In the process of change, you must continually reinforce your path (skills, habits, behaviours) and ingrain it in the unconscious mind so that it becomes familiar. Then you can get back to worrying about your kids, your income and your job.

If the familiar path is going to the gym every morning, or doing your quick workout at home every morning, that’s what the elephant knows. You no longer have to wrangle with it to get the effect that you want.

If the familiar path is ordering that salad when you’re eating out or cooking lean proteins with most meals, that’s what the elephant knows. You know longer have to wrestle it away from that 1000 kcal burger and fries or pull it away from those ribs or chicken wings.

The more familiar the path to the elephant the less decision making you have to do, the less ego depletion you deal with, the better decisions you make each day.

The Secret of Long-Term Weight Maintenance

The unconscious mind can focus on a bunch of different things at one time, you can’t.

The moment you try to do a million different conscious things or change several things about yourself at once. Now you’re constantly fighting with the elephant in every direction and ultimately, getting nowhere.

You’re also slowly by surely exhausting your mental resources, in a way that results in poorer decision making over the course of a day.

There is a reason few people make bad decisions about food early in the morning. There is a reason people are less likely to skip a morning or early afternoon workout than they are to skip an evening one.

The elephant won’t know which path to take without a clear objective, or focus, that you consciously need to impose on it, steering it in the direction you want. You have to train the elephant on the path.

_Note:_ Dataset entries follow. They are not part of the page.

(** * Financial portfolio tracker: data-access layer and pages

    A shallow embedding of [backend.py] (class [FinancialPortfolioTracker])
    and of the page functions of [frontend.py], together with the parts of
    their environment that their behaviour depends on: Python's
    [decimal.Decimal] arithmetic under the default context, binary64
    floats, and the PostgreSQL statements the class issues.

    Layout: numeric types, the relational store and the statements, the
    interpreter monad (state, exceptions), the methods of the class, the
    pages, and then the properties. *)

From Stdlib Require Import ZArith QArith Qpower Qabs Qround Lia.
From stdpp Require Import base list strings gmap sorting.

Local Open Scope Z_scope.

(* ================================================================== *)
(** ** [decimal.Decimal] under the default context *)
(* ================================================================== *)

(** A finite decimal number [coef * 10 ^ dexp].  NaN and the infinities
    are left out (no arithmetic here produces them from finite operands)
    and so is the sign of zero.  The exponent limits Emin/Emax of the
    default context (-999999 / 999999) are not represented: a NUMERIC
    column holds at most 131072 digits before and 16383 digits after the
    decimal point, which keeps every result below far away from them. *)
Record Decimal : Type := mkDec { coef : Z; dexp : Z }.

(** The number denoted by a decimal. *)
Definition dval (d : Decimal) : Q := (inject_Z (coef d) * (10 # 1) ^ dexp d)%Q.
Lemma decimalDigits_spec fuel n acc :
  (n < N.of_nat fuel)%N ->
  exists ds, decimalDigits fuel n acc = ds ++ acc /\ ds <> [] /\
             forallb isDigit ds = true /\ decimal ds = n.
Proof.
  revert n acc. induction fuel as [|fuel IH]; intros n acc L; [exfalso; simpl in L; lia|].
  cbn [decimalDigits].
  assert (M : (n mod 10 < 10)%N) by (apply N.mod_lt; lia).
  pose proof (N.div_mod n 10 ltac:(lia)) as DM.
  remember (n mod 10)%N as r eqn:Er. remember (n / 10)%N as q eqn:Eq.
  assert (D : isDigit (48 + r) = true).
  { unfold isDigit. apply andb_true_intro. split; apply N.leb_le; lia. }
  destruct (q =? 0)%N eqn:E.
  - apply N.eqb_eq in E. exists [(48 + r)%N]. repeat split.
    + discriminate.
    + cbn [forallb]. rewrite D. reflexivity.
    + unfold decimal. cbn [fold_left]. lia.
  - apply N.eqb_neq in E.
    destruct (IH q ((48 + r)%N :: acc)) as (ds & E1 & E2 & E3 & E4); [lia|].
    exists (ds ++ [(48 + r)%N]). repeat split.
    + rewrite E1, <- app_assoc. reflexivity.
    + destruct ds; discriminate.
    + rewrite forallb_app, E3. cbn [forallb]. rewrite D. reflexivity.
    + rewrite decimal_snoc, E4. lia.
Qed.

Lemma decimalDigits_length k fuel n acc :
  (n < 10 ^ N.of_nat (S k))%N ->
  length (decimalDigits fuel n acc) <= length acc + S k.
Proof.
  revert fuel n acc. induction k as [|k IH]; intros fuel n acc L;
    (destruct fuel as [|fuel]; [simpl; lia|]); cbn [decimalDigits].
  - change (10 ^ N.of_nat 1)%N with 10%N in L.
    replace (n / 10 =? 0)%N with true; [simpl; lia|].
    symmetry. apply N.eqb_eq. apply N.div_small. exact L.
  - destruct (n / 10 =? 0)%N; [simpl; lia|].
    eapply Nat.le_trans; [apply IH|simpl; lia].
    apply N.Div0.div_lt_upper_bound.
    replace (10 * 10 ^ N.of_nat (S k))%N with (10 ^ N.of_nat (S (S k)))%N; [exact L|].
    rewrite (Nat2N.inj_succ (S k)), N.pow_succ_r'. reflexivity.
Qed.

Lemma lengthToString_spec n :
  let ds := lengthToString n in
  ds <> [] /\ forallb isDigit ds = true /\ decimal ds = N.of_nat n.
Proof.
  unfold lengthToString.
  destruct (decimalDigits_spec (S n) (N.of_nat n) []) as (ds & E1 & E2 & E3 & E4); [lia|].
  rewrite app_nil_r in E1. rewrite E1. auto.
Qed.

Lemma lengthToString_short n :
  (N.of_nat n < 2 ^ 53)%N -> length (lengthToString n) <= 16.
Proof.
  intros L. unfold lengthToString.
  apply (decimalDigits_length 15 (S n) (N.of_nat n) []).
  eapply N.lt_trans; [exact L|]. reflexivity.
Qed.

(** ** Headers that fit on a line *)

Lemma ascii_not_space c : (32 < c < 160)%N -> isWhiteSpace c = false.
Proof.
  intros H. unfold isWhiteSpace.
  repeat match goal with
         | |- context [(?a <=? ?b)%N] =>
             first [ replace (a <=? b)%N with true
                       by (symmetry; apply N.leb_le; lia)
                   | replace (a <=? b)%N with false
                       by (symmetry; apply N.leb_gt; lia) ]
         | |- context [(?a =? ?b)%N] =>
             replace (a =? b)%N with false by (symmetry; apply N.eqb_neq; lia)
         end.
  reflexivity.
Qed.

Lemma isSeparator_false c :
  isSeparator c = false -> c <> 58%N /\ c <> 32%N /\ c <> 9%N.
Proof.
  unfold isSeparator. intros H. repeat split; intros ->; discriminate H.
Qed.

(** The units of a valid header name. *)
Lemma headerName_units n au c :
  isValidHeaderName n au = true -> In c n ->
  (31 < c)%N /\ c <> 127%N /\ c <> 58%N /\ c <> 32%N.
Proof.
  unfold isValidHeaderName.
  destruct (negb (truthy n) || (len n =? 0)%Z || (256 <? len n)%Z)%bool; [discriminate|].
  rewrite forallb_forall. intros H I. specialize (H c I).
  apply andb_prop in H. destruct H as [H S]. apply andb_prop in H. destruct H as [H _].
  apply negb_true_iff in H, S. apply orb_false_elim in H. destruct H as [H1 H2].
  apply N.leb_gt in H1. apply N.eqb_neq in H2.
  destruct (isSeparator_false c S) as (S1 & S2 & _). auto.
Qed.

This reinforced path eventually becomes the default path that the elephant instinctively follows on its own. You’re attempting to get to the point where the elephant requires very little guidance from you.

That’s the secret.

Right now you may have to consciously think about planning your meals on a weekly basis, keeping your pantry clean of junk food, eating slowly, practicing Hara Hachi bu, eating five servings of veggies a day, exercising three to six times a week, eating lean protein with most meals, and so on and so forth.

Eventually though, if you’re consistent enough in practicing a skill, habit or behaviour, the unconscious will take over. The more your unconscious does, the heck of a lot easier it is to maintain.